- Task requirements -
Taking the first line of the listing as the start and the line containing "fw Hn). split." as the end, reproduce everything in between exactly, both ends included.

- Source information -
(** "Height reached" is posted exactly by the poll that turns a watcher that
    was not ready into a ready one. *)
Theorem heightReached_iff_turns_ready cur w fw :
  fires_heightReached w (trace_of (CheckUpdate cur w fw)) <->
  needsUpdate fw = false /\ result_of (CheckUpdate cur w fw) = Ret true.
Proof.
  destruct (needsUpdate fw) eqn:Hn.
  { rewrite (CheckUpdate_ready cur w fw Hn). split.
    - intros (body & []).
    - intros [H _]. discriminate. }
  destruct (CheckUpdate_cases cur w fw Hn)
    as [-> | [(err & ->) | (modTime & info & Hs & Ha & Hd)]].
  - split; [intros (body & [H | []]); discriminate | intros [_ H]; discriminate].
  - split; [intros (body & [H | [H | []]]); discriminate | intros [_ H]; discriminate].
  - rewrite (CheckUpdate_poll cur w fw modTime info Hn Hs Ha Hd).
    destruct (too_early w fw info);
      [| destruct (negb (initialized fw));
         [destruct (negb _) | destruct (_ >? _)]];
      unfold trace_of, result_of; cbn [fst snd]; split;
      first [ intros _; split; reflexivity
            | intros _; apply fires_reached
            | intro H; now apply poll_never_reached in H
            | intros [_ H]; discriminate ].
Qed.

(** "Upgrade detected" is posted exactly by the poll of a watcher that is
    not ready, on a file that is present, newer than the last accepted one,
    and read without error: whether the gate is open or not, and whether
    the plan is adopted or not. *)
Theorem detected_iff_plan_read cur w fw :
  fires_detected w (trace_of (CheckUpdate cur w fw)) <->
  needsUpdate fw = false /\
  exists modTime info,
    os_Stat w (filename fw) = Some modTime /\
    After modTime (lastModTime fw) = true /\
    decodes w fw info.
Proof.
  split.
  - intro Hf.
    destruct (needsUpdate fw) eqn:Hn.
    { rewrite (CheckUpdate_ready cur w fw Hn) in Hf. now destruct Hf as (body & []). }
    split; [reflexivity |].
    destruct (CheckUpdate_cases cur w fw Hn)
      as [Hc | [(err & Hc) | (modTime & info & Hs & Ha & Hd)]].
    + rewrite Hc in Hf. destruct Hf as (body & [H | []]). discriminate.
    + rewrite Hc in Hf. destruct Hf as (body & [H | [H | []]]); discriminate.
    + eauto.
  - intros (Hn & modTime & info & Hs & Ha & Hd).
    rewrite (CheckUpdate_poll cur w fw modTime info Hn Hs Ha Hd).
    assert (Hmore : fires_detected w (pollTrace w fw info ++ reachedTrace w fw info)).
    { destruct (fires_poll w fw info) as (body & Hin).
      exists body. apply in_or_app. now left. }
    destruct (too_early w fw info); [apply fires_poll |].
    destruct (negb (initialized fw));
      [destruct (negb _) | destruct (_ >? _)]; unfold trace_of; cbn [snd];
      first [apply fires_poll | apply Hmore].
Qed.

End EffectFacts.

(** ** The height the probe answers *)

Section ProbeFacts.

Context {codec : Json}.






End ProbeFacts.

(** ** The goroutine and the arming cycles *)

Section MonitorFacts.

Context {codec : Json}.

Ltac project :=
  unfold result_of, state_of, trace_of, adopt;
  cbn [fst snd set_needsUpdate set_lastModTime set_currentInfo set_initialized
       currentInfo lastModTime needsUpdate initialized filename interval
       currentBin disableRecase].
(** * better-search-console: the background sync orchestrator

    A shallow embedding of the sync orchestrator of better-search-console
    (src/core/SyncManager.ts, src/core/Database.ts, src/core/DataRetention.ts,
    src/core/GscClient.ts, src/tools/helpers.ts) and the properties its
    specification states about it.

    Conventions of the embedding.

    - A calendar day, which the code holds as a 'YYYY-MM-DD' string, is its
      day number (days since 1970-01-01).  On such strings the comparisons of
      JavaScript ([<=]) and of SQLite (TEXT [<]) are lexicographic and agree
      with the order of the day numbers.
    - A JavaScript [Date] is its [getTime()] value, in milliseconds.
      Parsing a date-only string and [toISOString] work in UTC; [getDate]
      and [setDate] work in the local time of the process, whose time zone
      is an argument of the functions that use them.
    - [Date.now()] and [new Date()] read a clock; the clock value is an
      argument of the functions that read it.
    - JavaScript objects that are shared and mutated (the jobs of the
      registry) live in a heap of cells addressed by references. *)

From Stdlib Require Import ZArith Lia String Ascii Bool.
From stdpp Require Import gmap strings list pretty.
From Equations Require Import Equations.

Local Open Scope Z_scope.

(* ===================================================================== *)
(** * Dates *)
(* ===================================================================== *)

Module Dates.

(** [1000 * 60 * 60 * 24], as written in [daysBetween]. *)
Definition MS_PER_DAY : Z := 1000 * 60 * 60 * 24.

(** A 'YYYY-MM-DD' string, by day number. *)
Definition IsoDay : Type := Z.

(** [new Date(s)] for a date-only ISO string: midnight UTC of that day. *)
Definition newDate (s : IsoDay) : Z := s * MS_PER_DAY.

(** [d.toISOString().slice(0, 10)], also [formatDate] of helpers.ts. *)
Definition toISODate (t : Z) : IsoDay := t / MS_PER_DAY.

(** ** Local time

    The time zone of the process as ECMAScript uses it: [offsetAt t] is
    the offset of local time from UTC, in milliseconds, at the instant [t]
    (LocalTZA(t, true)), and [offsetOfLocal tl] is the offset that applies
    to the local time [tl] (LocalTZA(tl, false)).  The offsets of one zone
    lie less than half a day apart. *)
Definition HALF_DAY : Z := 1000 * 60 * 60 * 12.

- Answer for the task -
(** "Height reached" is posted exactly by the poll that turns a watcher that
    was not ready into a ready one. *)
Theorem heightReached_iff_turns_ready cur w fw :
  fires_heightReached w (trace_of (CheckUpdate cur w fw)) <->
  needsUpdate fw = false /\ result_of (CheckUpdate cur w fw) = Ret true.
Proof.
  destruct (needsUpdate fw) eqn:Hn.
  { rewrite (CheckUpdate_ready cur w fw Hn). split.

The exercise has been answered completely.